Herr Ma lässt sich Zeit. Den kahlen Kopf durchs offene Taxi-Fenster gereckt, dreht er die Augen. Dann grinst er, öffnet die grün-weiße Beifahrertür und schon geht es los. Ma Wensheng stammt aus Chengde. Seit über 15 Jahren fährt er Taxi und kennt jeden Winkel seiner Heimatstadt. Seine Arbeitswege sind jedoch etwas einseitig. Nach Herrn Mas gefühlter Eigenstatistik geht jede dritte Fahrt von einem der Busbahnhöfe zur Bi Shu Shan Zhuang, der Sommerresidenz der Qing-Kaiser, zu der auch wir gerade unterwegs sind.
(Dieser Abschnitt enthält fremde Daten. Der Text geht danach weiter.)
Lemma region_ok_eqv me n p nx st st1 st2 : region_ok me n p nx st st1 → eqv st1 st2 → region_ok me n p nx st st2.
Proof.
  intros Hok He. destruct Hok as [Hs H1 H2 H3 H4 H5 H6|Hal Hf Hm Hb H1 H2 H3 H4 H5|r st0 Hp Hn Hs ->].
  - apply region_still; try done; [by eapply still_eqv|]. intros q Hq. eapply pcok_eqv; eauto.
  - apply region_moves; try done; [by eapply frame_eqv|by eapply mild_eqv|by eapply base_eqv|..].
    + intros q Hq. eapply pcok_eqv; eauto.
    + intros c. rewrite (ev_inflight _ _ He). auto.
    + intros q o s s' Hq Hw Ho. rewrite (ev_heap _ _ He). eauto.
  - eapply (region_exit _ _ _ _ _ _ r (set_creating (st_creating st0) st2)); try done.
    + destruct He as [E1 E2 E3 E4 E5 E6 E7 E8 E9 E10]. simpl in *.
      split; simpl; rewrite ?E1, ?E2, ?E3, ?E5, ?E6, ?E7; try apply Hs.
      * intros m Hd%(sl_down _ _ _ Hs). unfold down. simpl. by rewrite E8.
      * intros m Hd%(sl_left _ _ _ Hs). by apply E9.
      * intros Hl. by apply E10, (sl_safe _ _ _ Hs).
    + pose proof (ev_creating _ _ He) as Hc. simpl in Hc. destruct st2. simpl in *. by rewrite Hc.
Qed.

(** ** Shapes of regions *)

Section shapes.
Context (me : nat) (n : string) (p : pc) (st : store) (Hinv : inv st).
Context (Hme : (∃ th, st_threads st !! me = Some th ∧ t_name th = n ∧ t_pc th = p) ∨
               (st_threads st !! me = None ∧ p = P_round 0)).

Lemma me_ok : pcok st me n p.
Proof. destruct Hme as [(th & Hth & <- & <-)|[_ ->]]; [by apply (i_pc _ Hinv)|done]. Qed.

(** Nothing moved and the call ends, or goes on with no new business *)
Lemma ok_quiet nx st' :
  eqv st st' → (holder p = None ∨ ∃ q o c, next_pc nx = Some q ∧ holder p = Some (o, c) ∧ holder q = Some (o, c)) →
  (∀ q, next_pc nx = Some q → pcok st' me n q ∧ writer q = None ∧ (prober q = None ∨ prober q = prober p) ∧
        (strong q = true → strong p = true) ∧ (creator q = true → creator p = true)) →
  region_ok me n p nx st st'.
Proof.
  intros He Hh Hq. apply region_still.
  - by apply eqv_still.
  - intros q Hn. by apply Hq.
  - intros q Hn Hs. left. by apply (Hq q Hn).
  - intros o c Hpc. destruct Hh as [?|(q & o' & c' & Hn & H1 & H2)]; [congruence|]. simplify_eq. eauto.
  - intros q o g Hn Hp. left. destruct (Hq q Hn) as (_ & _ & [?|?] & _); congruence.
  - intros q Hn. by apply Hq.
  - intros q Hn. by apply Hq.
Qed.

Lemma ok_end nx st' : eqv st st' → next_pc nx = None → holder p = None → region_ok me n p nx st st'.
Proof. intros He Hn Hh. apply ok_quiet; [done|by left|]. intros q. by rewrite Hn. Qed.

(** Exclusive business is kept, or gained on a free row that is not being deleted *)
Lemma alone_strong : strong p = true → alone st me n.
Proof.
  intros Hp t th Hth Ht Hn Hs. destruct Hme as [(thm & Hthm & Hnm & Hpm)|[_ ->]]; [|done].
  apply Ht. eapply (i_strong _ Hinv t me th thm); [done|done|congruence|done|congruence].
Qed.

Lemma alone_free o s :
  od_get (st_table st) n = Some o → st_heap st !! o = Some s → si_state s ≠ DELETING → st_inflight st !! n = None → alone st me n.
Proof.
  intros Ht Ho Hs Hi t th Hth _ Hn Hst. pose proof (i_pc _ Hinv t th Hth) as Hpc. rewrite Hn in Hpc.
  destruct (t_pc th); simplify_eq/=; unfold held, row_at in Hpc; destruct_and?; try congruence.
  all: match goal with H : ∃ _, _ |- _ => destruct H as (s' & ? & _ & ?) end; congruence.
Qed.
(* ===== verification/SiloStops.v ===== *)
(** * Ending a workload

    What a stop of a tier-3 silo does to the processes in its cgroup, against a kernel that
    behaves as documented; what it records when the kernel does not answer; and how the
    start of a Frozen silo records Stopped over a workload nobody stopped. *)

From S2P Require Import Prelude SiloEgress SiloData SiloStore SiloRuns SiloWork SiloInv SiloRegions SiloRegistry SiloSafety.
From Stdlib Require Import ZArith.

Module Stops.
Import Silos Store Runs Work Inv Regions Registry Safety.

(** A best-effort call is one call *)
Lemma best_effort_log o w st st' r : best_effort o w st = (st', r) → ∃ a, st_log st' = Ev o a :: st_log st.
Proof.
  unfold best_effort, attempt, ops_, ops, mbind, M_bind, mret, M_ret.
  destruct (w_answer w (st_log st) o) eqn:Ha; intros [= <- _]; simpl; by eexists.
Qed.

(** ** A kernel that behaves *)

(** The documented behaviour of the kernel towards one cgroup that nothing joins or forks
    in, [alive] being the processes in it after the calls of a log: a reading of
    [cgroup.procs] lists them; [rmdir] succeeds exactly on an empty cgroup; a signal can be
    sent; only a start of the unit brings processes in; and a process sent SIGKILL is reaped
    within [delay] readings. *)
Record kernel (w : world) (n : string) (alive : list event → list Z) (delay : nat) : Prop := {
  k_pids : ∀ l, w_answer w l (O_cgroup_pids n) = A_pids (alive l);
  k_remove : ∀ l, w_answer w l (O_cgroup_remove n) = match alive l with [] => A_done | _ => A_raise (OSError "EBUSY") end;
  k_kill : ∀ l ps hard, w_answer w l (O_kill ps hard) = A_done;
  k_join : ∀ l e, (∀ k, ev_op e ≠ O_start k n) → alive (e :: l) ⊆ alive l;
  k_dies : ∀ l l' ps a, delay ≤ length l' → Forall (λ e, ev_op e = O_cgroup_pids n) l' →
    ∀ p, p ∈ ps → p ∉ alive (l' ++ Ev (O_kill ps true) a :: l);
}.
(** * Session daemon: poller, session manager and recording controller

    A shallow embedding of [radiens_poller.py], [session_manager.py] and
    [frigate_controller.py].  Every method becomes a function that takes the
    object's state and the answers of the outside world (clock readings,
    transport replies, fresh identifiers) and returns the new state, the
    returned value and the list of observable events (log records, handler
    invocations, publishes) in program order. *)

From Stdlib Require Import String Ascii List ZArith Bool Lia DecimalString.
Import ListNotations.
Open Scope string_scope.
Open Scope Z_scope.
Open Scope list_scope.

(** What a call into foreign code (a transport, a registered handler) does:
    it returns a value or raises an exception carrying [str(e)]. *)
Inductive outcome (A : Type) : Type :=
| Returns (a : A)
| Raises (msg : string).
Arguments Returns {A} a.
Arguments Raises {A} msg.

(** ** radiens_poller.py *)
Module RadiensPoller.

Inductive RecordingState : Type := ON | OFF | UNKNOWN.

Definition value (s : RecordingState) : string :=
  match s with ON => "R_ON" | OFF => "R_OFF" | UNKNOWN => "UNKNOWN" end.

Definition state_eqb (a b : RecordingState) : bool :=
  match a, b with
  | ON, ON | OFF, OFF | UNKNOWN, UNKNOWN => true
  | _, _ => false
  end.

(** [RadiensStatus]; [poll_time] is the clock reading taken when the snapshot
    is built. *)
Record RadiensStatus : Type := mkRadiensStatus {
  recording : RecordingState;
  stream : string;
  base_name : string;
  file_path : string;
  connected : bool;
  error : option string;
  poll_time : Z
}.

(** The object [AllegoClient.get_status()] answers with.  [a_recording] is
    [str(allego_status.recording)]; the other three attributes are read with
    [getattr(_, name, "")], so each may be missing. *)
Record AllegoStatus : Type := mkAllegoStatus {
  a_recording : string;
  a_stream : option string;
  a_base_name : option string;
  a_path : option string
}.

Definition getattr (o : option string) (default : string) : string :=
  match o with Some s => s | None => default end.

Inductive Event : Type :=
| Log_unexpected_state (rec_str : string)
| Log_started (base : string)
| Log_stopped
| Log_initial_state (v : string)
| Log_poll_failed (n : Z) (msg : string)
| Log_connected (rec_str : string)
| Log_connect_failed (msg : string)
| Call_on_session_start (st : RadiensStatus)
| Call_on_session_end (st : RadiensStatus).

Definition Handler : Type := RadiensStatus -> outcome unit.

Inductive AllegoClient : Type := allego_client.

Record Poller : Type := mkPoller {
  poll_interval : Z;
  on_session_start : option Handler;
  on_session_end : option Handler;
  client : option AllegoClient;
  previous_state : RecordingState;
  is_connected : bool;
  consecutive_errors : Z;
  max_silent_errors : Z
}.

(** [RadiensPoller.__init__] *)
Definition init (interval : Z) (hs he : option Handler) : Poller :=
  mkPoller interval hs he None UNKNOWN false 0 5.

Definition set_link (p : Poller) (c : bool) (n : Z) : Poller :=
  mkPoller (poll_interval p) (on_session_start p) (on_session_end p)
           (client p) (previous_state p) c n (max_silent_errors p).

Definition set_client (p : Poller) (c : option AllegoClient) : Poller :=
  mkPoller (poll_interval p) (on_session_start p) (on_session_end p)
           c (previous_state p) (is_connected p) (consecutive_errors p)
           (max_silent_errors p).

Definition set_previous_state (p : Poller) (s : RecordingState) : Poller :=
  mkPoller (poll_interval p) (on_session_start p) (on_session_end p)
           (client p) s (is_connected p) (consecutive_errors p)
           (max_silent_errors p).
1703 von Kaiser Kangxi (1654-1722) "in Auftrag gegeben", brauchte es fast 90 Jahre - die Regierungszeiten dreier Qing-Herrscher- um den Gebäude-Wald-Park-Komplex fertigzustellen und auf seine heutige Größe zu bringen. Und letztere ist gewaltig, misst sie doch gut das Doppelte des Sommerpalasts in Peking. Die Legende will, dass Kangxi während eines Ausflugs in die Jagdgebiete jenseits der Großen Mauer die Idee kam, eine Sommerresidenz außerhalb der Hauptstadtmauern zu errichten, um dort nicht nur Natur zu genießen, sondern auch die Erinnerung an seine kulturellen Wurzeln zu bewahren. "Die Qing waren nämlich Mandschuren, keine Han-Chinesen", ruft Herr Ma mir zu. "Darum mussten sie sich auch keine Sorgen machen, die Bishu Shanzhuang auf unsicherem Gebiet errichten zu lassen. Es war ja sozusagen ihre Heimat. Jeden Sommer gab es eine gewaltige Prozession von Peking nach Chengde, wenn der Kaiser und sein Gefolge vor der Hitze in der Hauptstadt flüchteten. Denn obwohl Chengde nur rund 200 km von Peking entfernt liegt, ist es hier deutlich kühler", sagt er und kurbelt zur Bestätigung das Fenster weiter hinuter. Dann setzt er an zu einem Schnellkurs in chinesischer Geschichte. Schließlich soll sein weitgereister Fahrgast ja auch wissen, was er da gleich anschauen wird.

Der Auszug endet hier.